Stored data entries
▬▬▬▬▬▬

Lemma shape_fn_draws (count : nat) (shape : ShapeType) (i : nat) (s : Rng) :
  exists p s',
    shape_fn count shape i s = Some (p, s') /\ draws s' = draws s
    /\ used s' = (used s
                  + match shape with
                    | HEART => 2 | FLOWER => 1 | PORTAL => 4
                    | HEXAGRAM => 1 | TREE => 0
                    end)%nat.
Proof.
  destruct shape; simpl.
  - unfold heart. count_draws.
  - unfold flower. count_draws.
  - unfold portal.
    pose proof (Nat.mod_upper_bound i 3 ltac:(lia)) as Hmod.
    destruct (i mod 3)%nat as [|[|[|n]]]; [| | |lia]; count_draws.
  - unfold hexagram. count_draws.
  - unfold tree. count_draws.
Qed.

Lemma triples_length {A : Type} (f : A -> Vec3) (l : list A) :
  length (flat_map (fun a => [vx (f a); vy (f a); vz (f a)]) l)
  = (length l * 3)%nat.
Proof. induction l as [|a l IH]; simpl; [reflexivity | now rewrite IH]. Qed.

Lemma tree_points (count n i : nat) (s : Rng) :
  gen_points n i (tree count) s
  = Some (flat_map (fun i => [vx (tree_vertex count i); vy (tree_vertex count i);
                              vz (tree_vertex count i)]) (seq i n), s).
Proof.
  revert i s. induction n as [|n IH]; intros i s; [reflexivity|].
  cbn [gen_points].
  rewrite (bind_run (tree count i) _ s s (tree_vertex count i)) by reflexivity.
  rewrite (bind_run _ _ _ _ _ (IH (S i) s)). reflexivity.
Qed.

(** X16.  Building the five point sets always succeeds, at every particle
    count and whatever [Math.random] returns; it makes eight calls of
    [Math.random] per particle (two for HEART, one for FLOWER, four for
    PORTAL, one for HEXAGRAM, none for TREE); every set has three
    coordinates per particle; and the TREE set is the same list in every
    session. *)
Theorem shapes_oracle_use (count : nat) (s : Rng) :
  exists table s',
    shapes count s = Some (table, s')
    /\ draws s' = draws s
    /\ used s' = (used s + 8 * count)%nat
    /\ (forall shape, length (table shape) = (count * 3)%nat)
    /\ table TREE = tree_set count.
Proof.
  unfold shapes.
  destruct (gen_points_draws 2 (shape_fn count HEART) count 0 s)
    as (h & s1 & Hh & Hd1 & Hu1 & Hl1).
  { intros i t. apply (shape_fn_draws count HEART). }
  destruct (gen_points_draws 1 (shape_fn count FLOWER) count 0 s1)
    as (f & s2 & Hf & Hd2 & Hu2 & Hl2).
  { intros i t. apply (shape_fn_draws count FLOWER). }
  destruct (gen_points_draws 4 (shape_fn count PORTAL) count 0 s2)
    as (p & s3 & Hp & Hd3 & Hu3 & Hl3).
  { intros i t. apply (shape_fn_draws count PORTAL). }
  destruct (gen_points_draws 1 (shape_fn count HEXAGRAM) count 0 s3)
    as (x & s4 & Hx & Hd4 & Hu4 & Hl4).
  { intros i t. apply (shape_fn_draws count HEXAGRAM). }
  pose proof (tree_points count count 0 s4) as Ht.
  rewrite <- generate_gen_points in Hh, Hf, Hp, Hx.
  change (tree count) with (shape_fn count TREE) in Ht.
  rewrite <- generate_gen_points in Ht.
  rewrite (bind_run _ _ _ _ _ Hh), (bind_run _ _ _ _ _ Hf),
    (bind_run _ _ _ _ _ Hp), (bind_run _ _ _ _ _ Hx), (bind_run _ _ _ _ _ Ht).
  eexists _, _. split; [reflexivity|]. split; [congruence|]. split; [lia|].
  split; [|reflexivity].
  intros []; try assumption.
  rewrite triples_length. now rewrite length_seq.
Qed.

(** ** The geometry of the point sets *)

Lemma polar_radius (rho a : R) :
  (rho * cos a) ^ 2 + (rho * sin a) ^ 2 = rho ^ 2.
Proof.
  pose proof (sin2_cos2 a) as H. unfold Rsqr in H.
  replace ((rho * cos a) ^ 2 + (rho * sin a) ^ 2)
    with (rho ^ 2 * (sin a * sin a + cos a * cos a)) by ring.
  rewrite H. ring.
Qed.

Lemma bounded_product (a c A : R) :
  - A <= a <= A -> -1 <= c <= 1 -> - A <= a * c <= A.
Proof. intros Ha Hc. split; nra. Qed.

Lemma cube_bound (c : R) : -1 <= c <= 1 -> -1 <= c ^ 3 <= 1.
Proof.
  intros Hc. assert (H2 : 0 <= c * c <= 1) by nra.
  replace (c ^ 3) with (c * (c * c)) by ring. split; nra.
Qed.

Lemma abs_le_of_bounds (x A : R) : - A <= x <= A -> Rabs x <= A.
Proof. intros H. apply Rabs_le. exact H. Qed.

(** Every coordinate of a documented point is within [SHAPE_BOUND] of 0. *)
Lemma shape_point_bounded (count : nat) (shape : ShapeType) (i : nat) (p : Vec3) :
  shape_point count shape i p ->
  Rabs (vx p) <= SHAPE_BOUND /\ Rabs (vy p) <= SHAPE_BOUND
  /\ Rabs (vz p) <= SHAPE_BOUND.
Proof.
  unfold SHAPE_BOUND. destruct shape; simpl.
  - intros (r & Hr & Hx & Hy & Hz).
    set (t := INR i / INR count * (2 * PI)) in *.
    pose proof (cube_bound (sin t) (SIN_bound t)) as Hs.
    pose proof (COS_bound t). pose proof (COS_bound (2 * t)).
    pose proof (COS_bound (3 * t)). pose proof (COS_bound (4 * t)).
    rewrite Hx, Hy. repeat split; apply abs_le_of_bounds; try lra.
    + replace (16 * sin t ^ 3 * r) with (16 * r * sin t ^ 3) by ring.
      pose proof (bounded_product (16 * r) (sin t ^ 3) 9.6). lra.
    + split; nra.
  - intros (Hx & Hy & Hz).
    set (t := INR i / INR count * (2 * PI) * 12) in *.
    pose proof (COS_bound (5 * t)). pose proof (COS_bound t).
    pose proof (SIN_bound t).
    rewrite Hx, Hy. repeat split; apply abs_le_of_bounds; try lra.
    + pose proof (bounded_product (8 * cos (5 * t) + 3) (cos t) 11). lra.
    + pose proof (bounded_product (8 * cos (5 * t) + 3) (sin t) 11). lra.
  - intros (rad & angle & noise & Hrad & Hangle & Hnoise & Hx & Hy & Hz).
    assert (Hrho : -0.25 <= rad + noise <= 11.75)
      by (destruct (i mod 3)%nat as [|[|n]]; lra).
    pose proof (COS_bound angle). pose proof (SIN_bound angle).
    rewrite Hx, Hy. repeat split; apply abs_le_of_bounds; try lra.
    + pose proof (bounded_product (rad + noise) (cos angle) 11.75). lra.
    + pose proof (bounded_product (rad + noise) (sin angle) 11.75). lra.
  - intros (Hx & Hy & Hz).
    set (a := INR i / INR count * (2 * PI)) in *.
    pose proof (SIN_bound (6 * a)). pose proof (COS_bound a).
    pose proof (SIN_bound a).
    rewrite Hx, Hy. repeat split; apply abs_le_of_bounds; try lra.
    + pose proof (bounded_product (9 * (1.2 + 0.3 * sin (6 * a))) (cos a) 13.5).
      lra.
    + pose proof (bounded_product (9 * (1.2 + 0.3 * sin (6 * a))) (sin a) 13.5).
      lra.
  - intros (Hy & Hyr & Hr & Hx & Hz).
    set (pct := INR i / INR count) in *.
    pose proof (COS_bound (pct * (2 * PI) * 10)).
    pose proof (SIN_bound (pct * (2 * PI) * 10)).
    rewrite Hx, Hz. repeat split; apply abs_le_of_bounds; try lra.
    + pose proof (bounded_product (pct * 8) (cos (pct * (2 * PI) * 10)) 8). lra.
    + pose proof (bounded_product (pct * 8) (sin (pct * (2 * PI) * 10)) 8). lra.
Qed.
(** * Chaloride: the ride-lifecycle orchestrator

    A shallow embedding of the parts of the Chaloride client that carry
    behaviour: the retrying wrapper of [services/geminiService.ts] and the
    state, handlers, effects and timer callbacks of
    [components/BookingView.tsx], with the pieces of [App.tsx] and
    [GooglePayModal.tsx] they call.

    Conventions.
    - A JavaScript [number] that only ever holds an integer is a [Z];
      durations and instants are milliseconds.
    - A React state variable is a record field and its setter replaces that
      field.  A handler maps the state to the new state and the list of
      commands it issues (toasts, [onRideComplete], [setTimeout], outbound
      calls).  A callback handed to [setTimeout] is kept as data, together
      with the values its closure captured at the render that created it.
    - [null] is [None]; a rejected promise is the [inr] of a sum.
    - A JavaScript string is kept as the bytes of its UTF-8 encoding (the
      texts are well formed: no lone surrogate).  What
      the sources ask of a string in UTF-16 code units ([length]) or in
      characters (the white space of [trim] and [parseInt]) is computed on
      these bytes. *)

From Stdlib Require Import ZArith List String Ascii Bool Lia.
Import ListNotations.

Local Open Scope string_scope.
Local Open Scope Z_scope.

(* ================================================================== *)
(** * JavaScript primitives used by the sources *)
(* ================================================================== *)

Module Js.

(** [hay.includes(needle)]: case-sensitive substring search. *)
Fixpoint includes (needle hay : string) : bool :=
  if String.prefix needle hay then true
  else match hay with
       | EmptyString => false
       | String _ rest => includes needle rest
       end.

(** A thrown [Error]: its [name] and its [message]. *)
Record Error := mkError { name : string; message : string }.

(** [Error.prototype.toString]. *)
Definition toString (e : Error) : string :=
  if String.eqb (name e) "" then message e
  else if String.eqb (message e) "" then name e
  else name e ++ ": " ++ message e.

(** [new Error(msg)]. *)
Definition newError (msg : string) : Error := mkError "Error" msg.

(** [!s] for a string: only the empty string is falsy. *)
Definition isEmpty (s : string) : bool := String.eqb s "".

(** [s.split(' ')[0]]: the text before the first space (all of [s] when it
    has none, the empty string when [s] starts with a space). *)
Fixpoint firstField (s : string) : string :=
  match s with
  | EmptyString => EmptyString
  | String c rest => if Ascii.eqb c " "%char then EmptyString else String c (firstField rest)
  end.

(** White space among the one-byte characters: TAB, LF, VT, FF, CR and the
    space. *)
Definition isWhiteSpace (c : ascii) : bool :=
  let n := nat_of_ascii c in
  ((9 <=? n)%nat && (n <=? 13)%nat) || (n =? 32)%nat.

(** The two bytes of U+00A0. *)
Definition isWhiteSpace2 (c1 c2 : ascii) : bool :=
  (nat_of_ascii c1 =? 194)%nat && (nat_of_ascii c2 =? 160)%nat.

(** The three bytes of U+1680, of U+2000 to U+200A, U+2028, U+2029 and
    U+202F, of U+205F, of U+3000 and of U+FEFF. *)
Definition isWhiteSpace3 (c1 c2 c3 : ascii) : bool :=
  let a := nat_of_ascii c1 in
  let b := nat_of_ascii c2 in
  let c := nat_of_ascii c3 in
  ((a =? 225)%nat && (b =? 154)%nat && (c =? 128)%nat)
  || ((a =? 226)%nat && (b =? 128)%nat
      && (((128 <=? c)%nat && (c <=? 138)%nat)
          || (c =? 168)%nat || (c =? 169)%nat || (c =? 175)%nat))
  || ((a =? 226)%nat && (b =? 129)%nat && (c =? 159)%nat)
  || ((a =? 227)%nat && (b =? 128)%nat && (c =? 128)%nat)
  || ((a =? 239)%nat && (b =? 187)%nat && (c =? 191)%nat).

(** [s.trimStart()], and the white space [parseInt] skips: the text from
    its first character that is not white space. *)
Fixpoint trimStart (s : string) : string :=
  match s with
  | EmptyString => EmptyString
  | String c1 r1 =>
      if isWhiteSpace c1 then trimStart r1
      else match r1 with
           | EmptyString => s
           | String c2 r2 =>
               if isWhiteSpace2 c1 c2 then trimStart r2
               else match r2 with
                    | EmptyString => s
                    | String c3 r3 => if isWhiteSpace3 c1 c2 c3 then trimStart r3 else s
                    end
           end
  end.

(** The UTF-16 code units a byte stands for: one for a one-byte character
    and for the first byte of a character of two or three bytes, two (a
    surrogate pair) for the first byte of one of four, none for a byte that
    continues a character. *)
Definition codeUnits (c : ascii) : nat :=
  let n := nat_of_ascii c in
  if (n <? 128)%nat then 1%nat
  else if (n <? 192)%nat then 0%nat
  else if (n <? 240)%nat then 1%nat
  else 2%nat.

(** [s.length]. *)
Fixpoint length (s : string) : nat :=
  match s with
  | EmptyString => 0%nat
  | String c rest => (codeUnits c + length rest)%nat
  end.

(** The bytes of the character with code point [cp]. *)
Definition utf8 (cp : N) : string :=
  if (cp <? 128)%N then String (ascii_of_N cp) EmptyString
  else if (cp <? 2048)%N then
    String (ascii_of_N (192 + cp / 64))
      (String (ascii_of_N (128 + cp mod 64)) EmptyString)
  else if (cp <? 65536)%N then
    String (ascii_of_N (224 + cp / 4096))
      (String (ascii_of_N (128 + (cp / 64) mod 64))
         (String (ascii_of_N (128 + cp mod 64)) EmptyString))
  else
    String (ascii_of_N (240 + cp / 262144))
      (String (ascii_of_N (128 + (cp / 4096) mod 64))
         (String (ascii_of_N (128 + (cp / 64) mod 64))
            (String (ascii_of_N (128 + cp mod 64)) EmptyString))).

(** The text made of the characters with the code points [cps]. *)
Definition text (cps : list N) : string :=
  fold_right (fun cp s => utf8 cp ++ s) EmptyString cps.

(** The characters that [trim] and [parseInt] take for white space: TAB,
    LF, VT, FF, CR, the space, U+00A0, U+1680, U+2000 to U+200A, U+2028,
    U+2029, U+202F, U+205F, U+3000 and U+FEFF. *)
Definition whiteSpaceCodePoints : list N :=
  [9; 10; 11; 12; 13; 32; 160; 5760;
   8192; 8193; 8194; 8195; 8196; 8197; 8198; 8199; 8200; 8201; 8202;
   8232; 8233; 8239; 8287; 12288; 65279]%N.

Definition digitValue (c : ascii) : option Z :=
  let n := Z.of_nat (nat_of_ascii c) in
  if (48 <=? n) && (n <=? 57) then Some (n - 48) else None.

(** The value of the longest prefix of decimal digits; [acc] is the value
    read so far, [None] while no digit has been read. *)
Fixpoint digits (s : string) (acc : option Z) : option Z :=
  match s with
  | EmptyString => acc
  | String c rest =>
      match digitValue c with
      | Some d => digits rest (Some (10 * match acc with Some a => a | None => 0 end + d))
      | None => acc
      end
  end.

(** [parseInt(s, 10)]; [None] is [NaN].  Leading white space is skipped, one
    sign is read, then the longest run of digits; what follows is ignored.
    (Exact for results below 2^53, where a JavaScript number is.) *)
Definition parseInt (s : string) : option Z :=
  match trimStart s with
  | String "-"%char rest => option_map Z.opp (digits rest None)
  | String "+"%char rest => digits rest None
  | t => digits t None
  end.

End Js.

▬▬▬▬▬▬

Using the records above, copy each line that contains "Lemma".

Lemma shape_fn_draws (count : nat) (shape : ShapeType) (i : nat) (s : Rng) :
Lemma triples_length {A : Type} (f : A -> Vec3) (l : list A) :
Lemma tree_points (count n i : nat) (s : Rng) :
Lemma polar_radius (rho a : R) :
Lemma bounded_product (a c A : R) :
Lemma cube_bound (c : R) : -1 <= c <= 1 -> -1 <= c ^ 3 <= 1.
Lemma abs_le_of_bounds (x A : R) : - A <= x <= A -> Rabs x <= A.
Lemma shape_point_bounded (count : nat) (shape : ShapeType) (i : nat) (p : Vec3) :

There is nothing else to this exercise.